TASK DETAILS – Which lines run from the start of the data below to the line containing "whichever element of"? Set them down exactly, with none added.
[SOURCE MATERIAL — start]
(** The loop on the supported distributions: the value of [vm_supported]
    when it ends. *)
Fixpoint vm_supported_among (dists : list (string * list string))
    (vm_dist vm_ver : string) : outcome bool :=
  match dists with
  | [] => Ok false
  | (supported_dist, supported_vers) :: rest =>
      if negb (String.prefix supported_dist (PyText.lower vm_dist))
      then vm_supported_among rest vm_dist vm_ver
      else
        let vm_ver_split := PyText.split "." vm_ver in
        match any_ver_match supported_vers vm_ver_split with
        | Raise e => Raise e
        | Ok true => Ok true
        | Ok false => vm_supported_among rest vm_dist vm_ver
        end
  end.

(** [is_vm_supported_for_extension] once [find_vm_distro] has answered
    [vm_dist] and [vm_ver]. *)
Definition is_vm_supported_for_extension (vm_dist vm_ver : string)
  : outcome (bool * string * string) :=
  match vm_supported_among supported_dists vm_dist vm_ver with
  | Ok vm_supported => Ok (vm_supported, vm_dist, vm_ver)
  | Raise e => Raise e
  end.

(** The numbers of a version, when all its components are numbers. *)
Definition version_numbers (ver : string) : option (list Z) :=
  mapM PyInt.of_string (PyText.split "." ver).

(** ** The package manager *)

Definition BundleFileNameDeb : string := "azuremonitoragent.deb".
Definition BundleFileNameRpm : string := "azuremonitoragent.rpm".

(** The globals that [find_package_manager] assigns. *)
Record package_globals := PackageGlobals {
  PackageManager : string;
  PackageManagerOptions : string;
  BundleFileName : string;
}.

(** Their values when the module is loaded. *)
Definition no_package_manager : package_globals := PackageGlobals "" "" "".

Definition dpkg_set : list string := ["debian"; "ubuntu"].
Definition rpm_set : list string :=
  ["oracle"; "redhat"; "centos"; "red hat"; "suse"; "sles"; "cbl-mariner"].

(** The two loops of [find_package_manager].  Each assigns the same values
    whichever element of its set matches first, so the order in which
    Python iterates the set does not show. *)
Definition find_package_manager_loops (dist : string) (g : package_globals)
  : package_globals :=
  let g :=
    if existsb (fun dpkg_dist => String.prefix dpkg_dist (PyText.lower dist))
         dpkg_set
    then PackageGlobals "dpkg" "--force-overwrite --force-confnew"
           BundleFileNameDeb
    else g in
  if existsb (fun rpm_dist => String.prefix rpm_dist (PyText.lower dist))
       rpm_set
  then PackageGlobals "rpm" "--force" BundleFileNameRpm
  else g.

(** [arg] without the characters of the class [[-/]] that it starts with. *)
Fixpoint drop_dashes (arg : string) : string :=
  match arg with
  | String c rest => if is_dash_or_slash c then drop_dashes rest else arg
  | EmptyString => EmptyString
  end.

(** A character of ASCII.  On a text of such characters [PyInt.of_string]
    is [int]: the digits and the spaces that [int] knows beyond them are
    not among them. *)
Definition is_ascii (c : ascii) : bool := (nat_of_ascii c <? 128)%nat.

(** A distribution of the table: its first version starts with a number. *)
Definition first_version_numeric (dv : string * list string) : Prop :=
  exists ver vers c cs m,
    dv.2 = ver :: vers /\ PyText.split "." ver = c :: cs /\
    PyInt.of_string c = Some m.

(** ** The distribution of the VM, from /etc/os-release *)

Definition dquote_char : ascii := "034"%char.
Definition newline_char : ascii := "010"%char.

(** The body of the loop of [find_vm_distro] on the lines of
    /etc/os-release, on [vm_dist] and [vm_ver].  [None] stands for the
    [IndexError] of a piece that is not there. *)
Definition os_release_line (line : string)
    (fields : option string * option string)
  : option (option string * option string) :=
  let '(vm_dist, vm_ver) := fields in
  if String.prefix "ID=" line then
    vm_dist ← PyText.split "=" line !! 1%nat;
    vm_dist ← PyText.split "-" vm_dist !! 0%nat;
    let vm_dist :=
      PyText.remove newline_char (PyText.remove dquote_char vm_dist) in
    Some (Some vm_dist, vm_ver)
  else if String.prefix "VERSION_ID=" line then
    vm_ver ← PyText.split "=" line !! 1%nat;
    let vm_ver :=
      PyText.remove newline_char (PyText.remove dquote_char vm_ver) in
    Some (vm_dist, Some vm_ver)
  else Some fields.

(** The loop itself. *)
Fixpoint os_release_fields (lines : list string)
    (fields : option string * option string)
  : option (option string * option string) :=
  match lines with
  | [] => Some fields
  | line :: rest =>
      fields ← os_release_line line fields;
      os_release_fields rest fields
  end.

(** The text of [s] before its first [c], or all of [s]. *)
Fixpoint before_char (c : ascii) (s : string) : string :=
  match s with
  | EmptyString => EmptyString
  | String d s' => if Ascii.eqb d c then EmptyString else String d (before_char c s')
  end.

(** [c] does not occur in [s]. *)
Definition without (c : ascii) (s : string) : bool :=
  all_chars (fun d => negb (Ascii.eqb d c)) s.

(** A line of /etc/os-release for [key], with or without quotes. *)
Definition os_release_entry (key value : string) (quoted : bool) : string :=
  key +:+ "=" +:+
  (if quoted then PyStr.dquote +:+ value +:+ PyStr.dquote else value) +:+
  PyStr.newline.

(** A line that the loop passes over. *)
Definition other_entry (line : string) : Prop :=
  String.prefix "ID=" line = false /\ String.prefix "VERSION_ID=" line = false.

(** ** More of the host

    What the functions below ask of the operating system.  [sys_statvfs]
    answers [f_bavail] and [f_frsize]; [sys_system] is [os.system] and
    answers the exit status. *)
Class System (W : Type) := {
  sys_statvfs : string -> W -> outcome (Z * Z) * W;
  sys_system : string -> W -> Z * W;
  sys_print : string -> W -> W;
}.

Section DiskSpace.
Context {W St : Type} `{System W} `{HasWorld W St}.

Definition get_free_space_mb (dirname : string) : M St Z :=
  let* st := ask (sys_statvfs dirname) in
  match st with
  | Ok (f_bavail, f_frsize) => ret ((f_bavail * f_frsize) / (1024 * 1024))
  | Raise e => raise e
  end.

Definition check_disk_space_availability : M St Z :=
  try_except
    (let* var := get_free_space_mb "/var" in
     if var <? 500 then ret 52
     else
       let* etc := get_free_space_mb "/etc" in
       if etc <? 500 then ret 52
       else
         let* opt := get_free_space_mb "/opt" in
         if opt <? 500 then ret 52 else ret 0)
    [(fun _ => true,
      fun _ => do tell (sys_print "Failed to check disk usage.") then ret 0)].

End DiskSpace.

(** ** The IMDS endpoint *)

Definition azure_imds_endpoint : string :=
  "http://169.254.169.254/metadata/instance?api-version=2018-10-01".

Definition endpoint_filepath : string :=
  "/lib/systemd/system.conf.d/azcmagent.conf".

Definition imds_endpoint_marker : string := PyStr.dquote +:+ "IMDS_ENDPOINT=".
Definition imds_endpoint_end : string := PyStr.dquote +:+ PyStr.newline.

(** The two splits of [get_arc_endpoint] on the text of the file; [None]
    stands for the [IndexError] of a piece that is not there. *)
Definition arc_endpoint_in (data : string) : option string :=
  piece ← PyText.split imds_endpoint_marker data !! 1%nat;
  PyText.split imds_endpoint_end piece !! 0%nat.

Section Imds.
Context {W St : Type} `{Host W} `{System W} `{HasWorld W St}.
[SOURCE MATERIAL — finish]
YOUR SOLUTION –
(** The loop on the supported distributions: the value of [vm_supported]
    when it ends. *)
Fixpoint vm_supported_among (dists : list (string * list string))
    (vm_dist vm_ver : string) : outcome bool :=
  match dists with
  | [] => Ok false
  | (supported_dist, supported_vers) :: rest =>
      if negb (String.prefix supported_dist (PyText.lower vm_dist))
      then vm_supported_among rest vm_dist vm_ver
      else
        let vm_ver_split := PyText.split "." vm_ver in
        match any_ver_match supported_vers vm_ver_split with
        | Raise e => Raise e
        | Ok true => Ok true
        | Ok false => vm_supported_among rest vm_dist vm_ver
        end
  end.

(** [is_vm_supported_for_extension] once [find_vm_distro] has answered
    [vm_dist] and [vm_ver]. *)
Definition is_vm_supported_for_extension (vm_dist vm_ver : string)
  : outcome (bool * string * string) :=
  match vm_supported_among supported_dists vm_dist vm_ver with
  | Ok vm_supported => Ok (vm_supported, vm_dist, vm_ver)
  | Raise e => Raise e
  end.

(** The numbers of a version, when all its components are numbers. *)
Definition version_numbers (ver : string) : option (list Z) :=
  mapM PyInt.of_string (PyText.split "." ver).

(** ** The package manager *)

Definition BundleFileNameDeb : string := "azuremonitoragent.deb".
Definition BundleFileNameRpm : string := "azuremonitoragent.rpm".

(** The globals that [find_package_manager] assigns. *)
Record package_globals := PackageGlobals {
  PackageManager : string;
  PackageManagerOptions : string;
  BundleFileName : string;
}.

(** Their values when the module is loaded. *)
Definition no_package_manager : package_globals := PackageGlobals "" "" "".

Definition dpkg_set : list string := ["debian"; "ubuntu"].
Definition rpm_set : list string :=
  ["oracle"; "redhat"; "centos"; "red hat"; "suse"; "sles"; "cbl-mariner"].

(** The two loops of [find_package_manager].  Each assigns the same values
    whichever element of its set matches first, so the order in which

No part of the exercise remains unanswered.